If the 4GL code is compiled, then the following is needed for each separate set of 4GL programs that are compiled together:

  • The exact list of 4GL program names (external procedures, trigger procedures or classes) which are compiled in the set.
  • The PROPATH used for compilation.
  • The platform on which the compilation is done (e.g. Windows or Linux or UNIX).

Many large applications are composed of distinct parts which must be compiled separately. For example, most GUI applications have a GUI client that is compiled on Windows and has a specific PROPATH (that will include things like ADM/ADM2) and they also often have an appserver portion which will be a different set of programs that are only executed on the server side. That server side code is a separate compilation run with a different PROPATH, possibly a different platform (e.g. maybe Linux or UNIX) and different set of program code to be compiled. It is critical that all compilation runs are identified and the details gathered so that the equivalent conversions can be defined in FWD. There will be one FWD conversion run for every separate compilation in OpenEdge.

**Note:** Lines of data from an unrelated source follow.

(** The attributes of the sampler.  [_buffer_lock] is not a field: the
    body of [sample] runs with the lock held, one call at a time, which
    is the sequential reading given here. *)
Record t : Type := mk {
  buffer_limit : Z;
  counter : Z;
  counter_buffer : list Z;
  last_track_time : Z
}.

(** [__init__(self, tps)]; [tps] is a number of traces, an [int]. *)
Definition init (tps : Z) : t :=
  {| buffer_limit := tps * BUFFER_DURATION;
     counter := 0;
     counter_buffer := replicate (Z.to_nat BUFFER_SIZE) 0;
     last_track_time := 0 |}.

(** [key_from_time(self, t)]: Python's [%] with the positive modulus
    [BUFFER_SIZE]. *)
Definition key_from_time (t : Z) : Z := t mod BUFFER_SIZE.

(** *** Mutation and exceptions

    [sample] mutates the sampler and the span it is given, and the array
    operations can raise.  What has been written before a [raise] stays
    written, so a computation returns its result together with the
    objects as they are when it stops. *)

Inductive exn : Type := IndexError | OverflowError.

Inductive result (A : Type) : Type :=
| Ok (a : A)
| Raise (e : exn).
Arguments Ok {A} a.
Arguments Raise {A} e.

Record world : Type := mkWorld { self : t; span : Span }.

Definition M (A : Type) : Type := world → result A * world.

#[export] Instance M_ret : MRet M := λ A a w, (Ok a, w).

#[export] Instance M_bind : MBind M := λ A B f m w,
  match m w with
  | (Ok a, w') => f a w'
  | (Raise e, w') => (Raise e, w')
  end.

Definition gets {A : Type} (f : t → A) : M A := λ w, (Ok (f (self w)), w).

Definition modify (f : t → t) : M unit :=
  λ w, (Ok (), {| self := f (self w); span := span w |}).

Definition modify_span (f : Span → Span) : M unit :=
  λ w, (Ok (), {| self := self w; span := f (span w) |}).

Definition set_counter (c : Z) (s : t) : t :=
  {| buffer_limit := buffer_limit s; counter := c;
     counter_buffer := counter_buffer s;
     last_track_time := last_track_time s |}.

Definition set_counter_buffer (b : list Z) (s : t) : t :=
  {| buffer_limit := buffer_limit s; counter := counter s;
     counter_buffer := b;
     last_track_time := last_track_time s |}.
(** * yourcv-pdf-service: admission control, shared renderer and font cache

    A shallow embedding of [server.js].  The handler of [POST /api/pdf] and
    the asynchronous functions it calls are written as resumption programs
    ([prog]): a program runs synchronously over the module-level variables
    of the server until it awaits a promise of a collaborator (puppeteer,
    [fetch], the admission race), where it is suspended and other programs
    may run.  Two semantics are given to the same programs: [run] takes one
    program to completion against an oracle for the collaborators, and
    [pstep] interleaves several programs the way the event loop does. *)

From stdpp Require Import base list strings gmap.
From Stdlib Require Import ZArith Lia.
(** One clear of rows 2 to the last if there are rows beyond the
    header, then one append per tender, in order. *)
Definition planned_calls (w : W) (tenders : list tender) : list store_call :=
  (if 1 <? row_count store w
   then [DeleteRows 2 (row_count store w)]
   else [])
  ++ ((fun t => AppendRow (sheet_row t)) <$> tenders).

End StoreContract.

(** ** A worksheet for examples

    Rows of at most [capacity] lines, header included; a call that
    would exceed it raises, as does clearing when the sheet is
    [locked]. *)
Module TestSheet.

Record t : Type := mk {
  lines : list (list value);
  capacity : nat;
  reachable : bool;
  locked : bool
}.

Definition store : Store t := {|
  open_worksheet w := reachable w;
  row_count w := Z.of_nat (length (lines w));
  delete_rows start_index end_index w :=
    if locked w then Raised w
    else Returned (mk (take (Z.to_nat (start_index - 1)) (lines w)
                       ++ drop (Z.to_nat end_index) (lines w))
                      (capacity w) (reachable w) (locked w));
  append_row values w :=
    if (length (lines w) <? capacity w)%nat
    then Returned (mk (lines w ++ [values]) (capacity w) (reachable w) (locked w))
    else Raised w
|}.

Definition header : list value :=
  VStr <$> tender_fields.

Definition fresh_world (w : t) : world t := mkWorld w [] [].

(** A reachable sheet holding the header and one row of an earlier
    run, with room for ten lines. *)
Definition used_sheet : t :=
  mk [header; sheet_row tender_C1] 10 true false.

(** The same sheet with room for three lines only: the second
    append of a run raises. *)
Definition small_sheet : t :=
  mk [header; sheet_row tender_C1] 2 true false.
(** * local-research: the orchestration graph, the report stage and the
      model configuration, embedded from the Python sources

    The development follows three source files:
    - [local_research/agent.py]: the top-level graph and [route_after_scoping];
    - [local_research/research_report.py]: the two nodes of the report
      subgraph and the nested [execute_tools];
    - [local_research/model_config.py]: parsing of model strings and the
      fallback chain of [init_chat_model_from_env].

    Python exceptions are values of [PyExn]; a call that may raise returns a
    [Result].  Calls that reach the outside (the chat model, the MCP tool
    server) run in a state-and-exception monad [M] over an abstract world,
    and every such call leaves an [Event] in a log, so that statements about
    order and number of calls are statements about that log.  [print] only
    writes to stdout and is left out. *)

From Stdlib Require Import ZArith Ascii String List Lia.
From stdpp Require Import base option list strings gmap pretty.
Import ListNotations.
Open Scope string_scope.
Open Scope list_scope.

(** ** Exceptions and results *)

(** The subclasses of Python's [Exception] that the modelled code can meet. *)
Inductive PyExn : Type :=
| KeyError (key : string)
| ValueError (msg : string)
| ImportError (msg : string)
| ToolException (msg : string)
| GraphRecursionError
| InvalidUpdateError (msg : string)
| OtherException (msg : string).

Inductive Result (A : Type) : Type :=
| Ok (a : A)
| Raise (e : PyExn).
Arguments Ok {A} a.
Arguments Raise {A} e.

(** ** Messages, tool calls and the shared state *)

(** The [args] dict of a tool call, as key/value pairs. *)
Definition Args : Type := list (string * string).

(** One entry of [AIMessage.tool_calls]: [{"name": .., "args": .., "id": ..}]. *)
Record ToolCall : Type := mkToolCall {
  tc_name : string;
  tc_args : Args;
  tc_id : string
}.

(** An assistant turn whose [content] is text; a turn whose content is a
    list of blocks is outside of what is modelled here. *)
Record AIMessage : Type := mkAIMessage {
  content : string;
  tool_calls : list ToolCall
}.

(** What the [messages] channel receives in these files: a bare string (as
    in ["Here is the final report: " + ...]), an assistant turn, or a
    [ToolMessage(content=.., name=.., tool_call_id=..)]. *)
Inductive Message : Type :=
| TextMessage (text : string)
| AssistantMessage (m : AIMessage)
| ToolMessage (tm_content tm_name tm_tool_call_id : string).

(** The value held under the key ["final_report"]: the report nodes store
    the whole assistant turn there first and its [content] string later. *)
Inductive ReportValue : Type :=
| ReportTurn (m : AIMessage)
| ReportText (s : string).

(** [AgentState], a dict: an absent key is [None]. *)
Record AgentState : Type := mkAgentState {
  messages : list Message;
  research_brief : option string;
  notes : option (list string);
  final_report : option ReportValue
}.

(** A partial update, the dict given as [update=] of a [Command] or returned
    by a node: [None] is a key that is not written. *)
Record Update : Type := mkUpdate {
  u_messages : option (list Message);
  u_research_brief : option string;
  u_notes : option (list string);
  u_final_report : option ReportValue
}.

Definition empty_update : Update := mkUpdate None None None None.

(** Merging an update into the state.  [messages] and [notes] accumulate,
    the other keys are overwritten. *)
Definition apply_update (st : AgentState) (u : Update) : AgentState :=
  {| messages := messages st ++ default [] (u_messages u);
     research_brief :=
       match u_research_brief u with Some b => Some b | None => research_brief st end;
     notes :=
       match u_notes u with
       | Some ns => Some (default [] (notes st) ++ ns)
       | None => notes st
       end;
     final_report :=
       match u_final_report u with Some r => Some r | None => final_report st end |}.

Definition START : string := "__start__".
Definition END : string := "__end__".

(** [Command(goto=.., update=..)]; a node that returns a plain dict has no
    [goto]. *)
Record Command : Type := mkCommand {
  goto : option string;
  update : Update
}.

(** ** The tool gateway and the model gateway *)

Record Tool : Type := mkTool {
  tool_name : string;
  tool_description : string
}.

(** What happens during a run, in order. *)
Inductive Event : Type :=
| EvNode (name : string)
| EvWrite (name : string) (u : Update)
| EvNewClient
| EvGetTools
| EvModel (tools : list Tool) (prompt : list Message)
| EvTool (t : Tool) (args : Args).

(** The outside of the process: [W] is the state of the model backend and
    of the MCP server with its files.  The fields are
    [MultiServerMCPClient.get_tools], [model.bind_tools(tools).ainvoke] and
    [tool.ainvoke] of the libraries, then
    [final_report_generator_prompt.format(research_brief=, findings=, date=)]
    and [get_today_str()] of [local_research.prompts] and
    [local_research.utils]. *)
Class Gateways (W : Type) : Type := {
  client_get_tools : W -> W * Result (list Tool);
  model_ainvoke : list Tool -> list Message -> W -> W * Result AIMessage;
  tool_ainvoke : Tool -> Args -> W -> W * Result string;
  final_report_generator_prompt : string -> string -> string -> string;
  get_today_str : W -> string
}.

(** The module-level [_client] ([true] once created), the world, the log. *)
Record Env (W : Type) : Type := mkEnv {
  world : W;
  client_created : bool;
  events : list Event
}.
Arguments mkEnv {W} world client_created events.
Arguments world {W} e.
Arguments client_created {W} e.
Arguments events {W} e.

Definition M (W A : Type) : Type := Env W -> Env W * Result A.

#[global] Instance M_ret {W : Type} : MRet (M W) := fun A a env => (env, Ok a).
#[global] Instance M_bind {W : Type} : MBind (M W) := fun A B k m env =>
  match m env with
  | (env', Ok a) => k a env'
  | (env', Raise e) => (env', Raise e)
  end.

Definition raise {W A : Type} (e : PyExn) : M W A := fun env => (env, Raise e).

Definition emit {W : Type} (ev : Event) : M W unit := fun env =>
  (mkEnv (world env) (client_created env) (events env ++ [ev]), Ok tt).

(** An external call: it changes the world and nothing else. *)
Definition lift_world {W A : Type} (f : W -> W * Result A) : M W A := fun env =>
  (mkEnv (fst (f (world env))) (client_created env) (events env),
   snd (f (world env))).

Definition read_world {W A : Type} (f : W -> A) : M W A := fun env =>
  (env, Ok (f (world env))).

(** [get_mcp_client]: creates the client on first use, reuses it after. *)
Definition get_mcp_client {W : Type} : M W unit := fun env =>
  if client_created env then (env, Ok tt)
  else (mkEnv (world env) true (events env ++ [EvNewClient]), Ok tt).

Section Report.

Context {W : Type} {G : Gateways W}.

(** [await client.get_tools()] *)
Definition get_tools : M W (list Tool) :=
  _ ← emit EvGetTools; lift_world client_get_tools.

(** ** research_report.py *)

Definition newline : string := String "010"%char EmptyString.

(** [final_report_generation] *)
Definition final_report_generation (state : AgentState) : M W Command :=
  let notes := default [] (notes state) in
  let findings := String.concat newline notes in
  date ← read_world get_today_str;
  let final_report_prompt :=
    final_report_generator_prompt
      (default "" (research_brief state)) findings date in
  _ ← get_mcp_client;
  tools ← get_tools;
  let prompt := [TextMessage final_report_prompt] in
  _ ← emit (EvModel tools prompt);
  final_report ← lift_world (model_ainvoke tools prompt);
  mret {| goto := Some "final_report_tools";
          update := {| u_messages :=
                         Some [TextMessage ("Here is the final report: "
                                            +:+ content final_report)];
                       u_research_brief := None;
                       u_notes := None;
                       u_final_report := Some (ReportTurn final_report) |} |}.

(** [{tool.name: tool for tool in tools}]: a later tool of the same name
    replaces an earlier one. *)
Definition tools_by_name_of (tools : list Tool) : gmap string Tool :=
  foldl (fun m tool => <[tool_name tool := tool]> m) ∅ tools.
(** On any table of the reader that has the five error columns in its
    header, the run fails exactly when the [epoch] column is missing, one
    of the quantity columns is a plain column, or an [epoch] cell is
    blank. *)
Theorem reader_table_fails_iff (t : ReadTable) :
  (∀ name, name ∈ error_columns → is_Some (read_columns t !! name)) →
  (∃ e, read_formatted_file_from t = inl e) ↔
  (read_columns t !! "epoch" = None ∨
   (∃ name, name ∈ primary_columns ∧ plain t name = true) ∨
   ∃ cells, read_columns t !! "epoch" = Some (MaskedColumn cells) ∧
            None ∈ cells).
Proof.
  intros Herr.
  assert (∀ name, name ∈ error_columns →
            is_Some (columns (as_table t) !! name)) as Herr'.
  { intros name Hname. by apply as_table_is_Some, Herr. }
  rewrite read_formatted_file_from_spec.
  destruct (read_columns t !! "epoch") as [c|] eqn:Hep.
  - destruct (existsb (plain t) primary_columns) eqn:Hplain.
    + split; [| eauto]. intros _. right. left. by apply existsb_true_iff.
    + pose proof (proj1 (existsb_false_iff _ _) Hplain) as Hmasked.
      rewrite (fails_iff_epoch_unusable (as_table t) Herr'). split.
      * intros [Hnone%as_table_None | (col & Hcol & Hin)]; [congruence |].
        right. right. exists col. split; [| done]. rewrite <- Hep.
        by apply as_table_masked; [apply Hmasked, epoch_is_primary |].
      * intros [[=] | [(name & Hname & Hp) | (cells & [= ->] & Hin)]].
        -- rewrite (Hmasked name Hname) in Hp. discriminate Hp.
        -- right. exists cells. split; [| done].
           apply as_table_masked; [apply Hmasked, epoch_is_primary | done].
  - split; [by left | eauto].
Qed.

Lemma reader_table_fails_iff_witness :
  (∃ e, read_formatted_file_from mixed_read_table = inl e) ↔
  (read_columns mixed_read_table !! "epoch" = None ∨
   (∃ name, name ∈ primary_columns ∧ plain mixed_read_table name = true) ∨
   ∃ cells, read_columns mixed_read_table !! "epoch" =
              Some (MaskedColumn cells) ∧ None ∈ cells).
Proof.
  apply (reader_table_fails_iff mixed_read_table).
  intros name Hname. unfold error_columns in Hname.
  repeat (apply elem_of_cons in Hname as [-> | Hname];
          [eexists; vm_compute; reflexivity |]).
  by apply elem_of_nil in Hname.
Defined.

(** On a table of the reader whose quantity columns are masked and whose
    [epoch] column has no blank cell, the run is decided by the error
    columns its rows read: it ends with the [KeyError] of the first one
    the header lacks, taking the rows in order and within a row the order
    [raoff_err], [decoff_err], [sep_err], [pa_err], [rv_err]; if none is
    missing it returns every row's fan-out. *)
Theorem reader_table_run (t : ReadTable) (cells : list cell) :
  read_columns t !! "epoch" = Some (MaskedColumn cells) →
  Forall is_Some cells →
  (∀ name, name ∈ primary_columns → plain t name = false) →
  read_formatted_file_from t =
  match first_key_error (as_table t) with
  | Some k => inl (KeyError k)
  | None => inr (concat (fan_out (as_table t) <$> seq 0 (read_len t)))
  end.
Proof.
  intros Hep Hall Hmasked.
  rewrite read_formatted_file_from_spec, Hep.
  rewrite (proj2 (existsb_false_iff _ _) Hmasked).
  apply run_with_complete_epoch.
  apply masked_epoch_complete; [apply Hmasked, epoch_is_primary | eauto].
Qed.

Lemma reader_table_run_witness :
  read_formatted_file_from bare_rv_read_table =
  match first_key_error (as_table bare_rv_read_table) with
  | Some k => inl (KeyError k)
  | None =>
      inr (concat (fan_out (as_table bare_rv_read_table) <$>
                     seq 0 (read_len bare_rv_read_table)))
  end.
Proof.
  apply (reader_table_run bare_rv_read_table
           [Some 51544.5; Some 51545.5]%float).
  - vm_compute. reflexivity.
  - repeat (apply Forall_cons; split; [by eexists |]). apply Forall_nil. exact I.
  - intros name Hname. unfold primary_columns in Hname.
    repeat (apply elem_of_cons in Hname as [-> | Hname];
            [vm_compute; reflexivity |]).
    by apply elem_of_nil in Hname.
Defined.

(** On a table of the reader whose quantity columns are masked and whose
    [epoch] column has no blank cell, the run returns the empty table
    exactly when no input row satisfies any of the three conditions; then
    no error column is looked up, so none is missed.  A masked table
    without rows and one with [epoch] alone are such tables. *)
Theorem reader_table_empty_output_iff (t : ReadTable) (cells : list cell) :
  read_columns t !! "epoch" = Some (MaskedColumn cells) →
  Forall is_Some cells →
  (∀ name, name ∈ primary_columns → plain t name = false) →
  read_formatted_file_from t = inr [] ↔
  ∀ i, i < read_len t → num_types (as_table t) i = 0.
Proof.
  intros Hep Hall Hmasked.
  rewrite read_formatted_file_from_inr.
  rewrite (empty_output_iff (as_table t)).
  - split; [by intros [_ ?] | by split].
  - apply masked_epoch_complete; [apply Hmasked, epoch_is_primary | eauto].
Qed.

Lemma reader_table_empty_output_iff_witness :
  read_formatted_file_from epoch_only_read_table = inr [] ↔
  ∀ i, i < read_len epoch_only_read_table →
       num_types (as_table epoch_only_read_table) i = 0.
Proof.
  apply (reader_table_empty_output_iff epoch_only_read_table
           [Some 51544.5; Some 2451545.0]%float).
  - vm_compute. reflexivity.
  - repeat (apply Forall_cons; split; [by eexists |]). apply Forall_nil. exact I.
  - intros name Hname. unfold primary_columns in Hname.
    repeat (apply elem_of_cons in Hname as [-> | Hname];
            [vm_compute; reflexivity |]).
    by apply elem_of_nil in Hname.
Defined.

(** A plain column among the quantity columns ends the run before any row
    is looked at: when the header has [epoch], the result is the
    [AttributeError] of [mask], whatever the epochs and the error columns
    are.  A file without a blank cell, read as plain columns, is such a
    table. *)
Theorem plain_column_raises (t : ReadTable) (name : string) :
  is_Some (read_columns t !! "epoch") →
  name ∈ primary_columns → plain t name = true →
  read_formatted_file_from t = inl (AttributeError "mask").
Proof.
  intros [c Hep] Hname Hplain. rewrite read_formatted_file_from_spec, Hep.
  by rewrite (proj2 (existsb_true_iff (plain t) primary_columns))
    by eauto.
Qed.
(** X11.  The save-shortcut capture hands on the bytes of the clipboard
    image, and labels them PNG whatever type the browser named: when the
    reader returns the data URL [data:image/<mime>,<payload>] at the
    first attempt, [mime] holding no comma and [payload] decoding to at
    least one byte, [_get_clipboard_content] returns
    [data:image/png;base64,] followed by the base64 text of these
    bytes, after one attempt. *)
Theorem image_capture_relabels_as_png fuel w c st mime payload b l :
  (1 <= fuel)%nat ->
  driver st = true ->
  use_save_shortcut c = true ->
  contains "," mime = false ->
  Base64.b64decode payload = Some (b :: l) ->
  (forall h, attempts_of h = (attempts_of (trace st) + 1)%nat ->
             outcome w h (Perform (save_chord c)) = None
             /\ (exists probe, execute w h HasClipboardApi = Returns probe
                               /\ js_truthy probe = true)
             /\ execute w h ReadImage
                = Returns (JsStr ("data:image/" ++ mime ++ "," ++ payload))) ->
  let run := _get_clipboard_content fuel w c st in
  fst run = Ok ("data:image/png;base64," ++ Base64.b64encode (b :: l))
  /\ attempts_of (trace (snd run)) = (attempts_of (trace st) + 1)%nat.
Proof.
  intros Hfuel Hd Hmode Hmime Hpayload Hw run. subst run.
  destruct (get_clipboard_content_valid_after fuel w c st 0
              ("data:image/png;base64," ++ Base64.b64encode (b :: l)) Hfuel Hd)
    as (st' & -> & Ha).
  - unfold MAX_CLIPBOARD_ATTEMPTS. lia.
  - intros s _ Hrange. lia.
  - intros h Hh. destruct (Hw h) as (Hsent & (probe & Hp & Hpt) & Hread); [lia|].
    split; [exact Hsent|]. rewrite Hmode.
    exists probe, (JsStr ("data:image/" ++ mime ++ "," ++ payload)), b, l.
    repeat split; auto.
    now apply image_bytes_of_data_url.
  - cbn [fst snd]. split; [reflexivity|lia].
Qed.

Lemma image_capture_relabels_as_png_witness :
  let run := _get_clipboard_content 31
               (image_world "jpeg;base64" [xff; xd8; xff; xe0])
               linux_image_config ready_state in
  fst run = Ok ("data:image/png;base64," ++ Base64.b64encode [xff; xd8; xff; xe0])
  /\ attempts_of (trace (snd run)) = (attempts_of (trace ready_state) + 1)%nat.
Proof.
  apply (image_capture_relabels_as_png 31
           (image_world "jpeg;base64" [xff; xd8; xff; xe0]) linux_image_config
           ready_state "jpeg;base64"
           (Base64.b64encode [xff; xd8; xff; xe0]) xff [xd8; xff; xe0]).
  - lia.
  - reflexivity.
  - reflexivity.
  - reflexivity.
  - vm_compute. reflexivity.
  - intros h _. split; [reflexivity|]. split; [|reflexivity].
    exists (JsBool true). split; reflexivity.
Defined.

(** One pass of the save-shortcut capture in which the reader returns
    something that cannot be decoded. *)
Lemma clipboard_attempt_undecodable fuel w c s data e :
  driver s = true ->
  use_save_shortcut c = true ->
  image_bytes_of data = Raise e ->
  (forall h, attempts_of h = attempts_of (trace s) ->
             outcome w h (Perform (save_chord c)) = None
             /\ (exists probe, execute w h HasClipboardApi = Returns probe
                               /\ js_truthy probe = true)
             /\ execute w h ReadImage = Returns data) ->
  exists s', clipboard_attempt fuel w c s = (Raise e, s') /\ kept s s'.
Proof.
  intros Hd Hmode Hbad Hw. unfold clipboard_attempt, try_except.
  destruct (Hw _ eq_refl) as [Hsent _].
  destruct (send_save_shortcut_run w c s Hd) as (s1 & K1 & Hsend).
  { rewrite Hsent. reflexivity. }
  destruct Hsend as [(Hrun & _ & Hs1) | (e' & Hrun & _)].
  2:{ rewrite (send_save_shortcut_unfold w c s Hd) in Hrun.
      unfold try_except, act in Hrun. rewrite Hsent in Hrun. discriminate. }
  unfold bind at 1. rewrite Hrun.
  assert (Hd1 : driver s1 = true) by (destruct K1 as (H & _); congruence).
  clear Hs1 Hrun. rewrite Hmode.
  unfold image_attempt. unfold bind at 1, sleep.
  set (s2 := emit (Sleep SAVE_SHORTCUT_IMAGE_DELAY) SAVE_SHORTCUT_IMAGE_DELAY s1).
  assert (K2 : kept s1 s2) by apply kept_sleep.
  assert (Hd2 : driver s2 = true) by (destruct K2 as (H & _); congruence).
  clearbody s2.
  unfold bind at 1, _read_image_from_clipboard.
  unfold bind at 1, get_driver. rewrite Hd2. cbn [negb].
  unfold try_except. unfold bind at 1, run_script, of_reply.
  destruct (Hw (trace s2)) as (_ & (probe & Hp & Hpt) & _).
  { destruct K1 as (_ & H1 & _). destruct K2 as (_ & H2 & _). congruence. }
  rewrite Hp, Hpt. cbn [negb].
  set (s3 := emit (Call (Execute HasClipboardApi)) _ s2).
  assert (K3 : kept s2 s3) by apply kept_call.
  clearbody s3.
  destruct (Hw (trace s3)) as (_ & _ & Hdata).
  { destruct K1 as (_ & H1 & _). destruct K2 as (_ & H2 & _).
    destruct K3 as (_ & H3 & _). congruence. }
  unfold bind at 1. rewrite Hdata. unfold lift. rewrite Hbad.
  destruct (image_bytes_of_raises data e Hbad) as [Hwd Hse].
  repeat (cbn [select_handler]; first [rewrite Hwd | rewrite Hse]).
  eexists. split; [reflexivity|].
  eapply kept_trans; [exact K1|]. eapply kept_trans; [exact K2|].
  eapply kept_trans; [exact K3|apply kept_call].
Qed.

(** X12.  Image data that cannot be decoded ends the save-shortcut
    capture at once: when what the reader returns makes the decoding
    raise (a data URL without a comma, a payload that is not base64, a
    value that is not a string), [_get_clipboard_content] lets this
    exception out after one attempt; the remaining attempts are not
    made. *)
Theorem undecodable_image_is_not_retried fuel w c st data e :
  driver st = true ->
  use_save_shortcut c = true ->
  image_bytes_of data = Raise e ->
  (forall h, attempts_of h = (attempts_of (trace st) + 1)%nat ->
             outcome w h (Perform (save_chord c)) = None
             /\ (exists probe, execute w h HasClipboardApi = Returns probe
                               /\ js_truthy probe = true)
             /\ execute w h ReadImage = Returns data) ->
  let run := _get_clipboard_content fuel w c st in
  fst run = Raise e
  /\ attempts_of (trace (snd run)) = (attempts_of (trace st) + 1)%nat
  /\ is_TradingViewScraperError e = false.
Proof.
  intros Hd Hmode Hbad Hw run. subst run.
  assert (Hrun : exists st',
             _get_clipboard_content fuel w c st = (Raise e, st')
             /\ attempts_of (trace st') = (attempts_of (trace st) + 1)%nat).
  { rewrite (get_clipboard_content_unfold _ _ _ _ Hd).
    unfold MAX_CLIPBOARD_ATTEMPTS. cbn [clipboard_attempts].
    unfold bind at 1. unfold log at 1.
    set (st0 := emit (LogAttempt _ _) 0 st).
    assert (Ha0 : attempts_of (trace st0) = S (attempts_of (trace st)))
      by reflexivity.
    assert (Hd0 : driver st0 = true) by exact Hd.
    clearbody st0.
    destruct (clipboard_attempt_undecodable fuel w c st0 data e Hd0 Hmode Hbad)
      as (st1 & Hrun & K1).
    { intros h Hh. apply Hw. lia. }
    unfold bind at 1. rewrite Hrun.
    exists st1. split; [reflexivity|]. destruct K1 as (_ & Ha1 & _). lia. }
  destruct Hrun as (st' & -> & Ha). cbn [fst snd].
  split; [reflexivity|]. split; [exact Ha|].
  clear -Hbad. unfold image_bytes_of in Hbad.
  destruct (js_truthy data); [|discriminate].
  destruct data; try (injection Hbad as <-; reflexivity).
  destruct (startswith s "data:image/"); [|discriminate].
  destruct (split_comma s) as [[h d]|].
  - destruct (Base64.b64decode d); [discriminate|].
    injection Hbad as <-; reflexivity.
  - injection Hbad as <-; reflexivity.
Qed.

Lemma undecodable_image_is_not_retried_witness :
  let run := _get_clipboard_content 31 (reader_world "data:image/png;base64")
               linux_image_config ready_state in
  fst run = Raise (ValueError "not enough values to unpack")
  /\ attempts_of (trace (snd run)) = (attempts_of (trace ready_state) + 1)%nat
  /\ is_TradingViewScraperError (ValueError "not enough values to unpack") = false.
Proof.
  apply (undecodable_image_is_not_retried 31 (reader_world "data:image/png;base64")
           linux_image_config ready_state (JsStr "data:image/png;base64")).
  - reflexivity.
  - reflexivity.
  - reflexivity.
  - intros h _. split; [reflexivity|]. split; [|reflexivity].
    exists (JsBool true). split; reflexivity.
Defined.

The runtime PROPATH for OpenEdge is needed to configure the equivalent FWD runtime environment. In the 4GL, each session that is started will have its own PROPATH, startup program (external procedure filename). Thus, to configure the equivalent in FWD the following is needed for each separate 4GL session that is executed:

  • The 4GL program name (external procedures) used as the startup program for the session.
  • The PROPATH used for the session.
  • The platform on which the session is run (e.g. Windows or Linux or UNIX).

Most large 4GL applications will have many different 4GL sessions, each with a different startup program and PROPATH, often run on different platforms.

Keyword Ignore List

Since each new version of Progress 4GL may (and often does) bring new keywords, older applications can have conflicts between those new keywords and the user-defined symbols in the code. Progress provides a mechanism to disable any new keywords that conflict with older code. That mechanism is called the keyword ignore list. It is a text file that is created by the application programmer, one keyword per line.

Obtain this file if the application depends upon it. The FWD conversion tools will need to be configured to honor that file. This can be done using the keyword-ignore parameter in the global configuration file p2j.cfg.xml. See the Global Configuration section for details.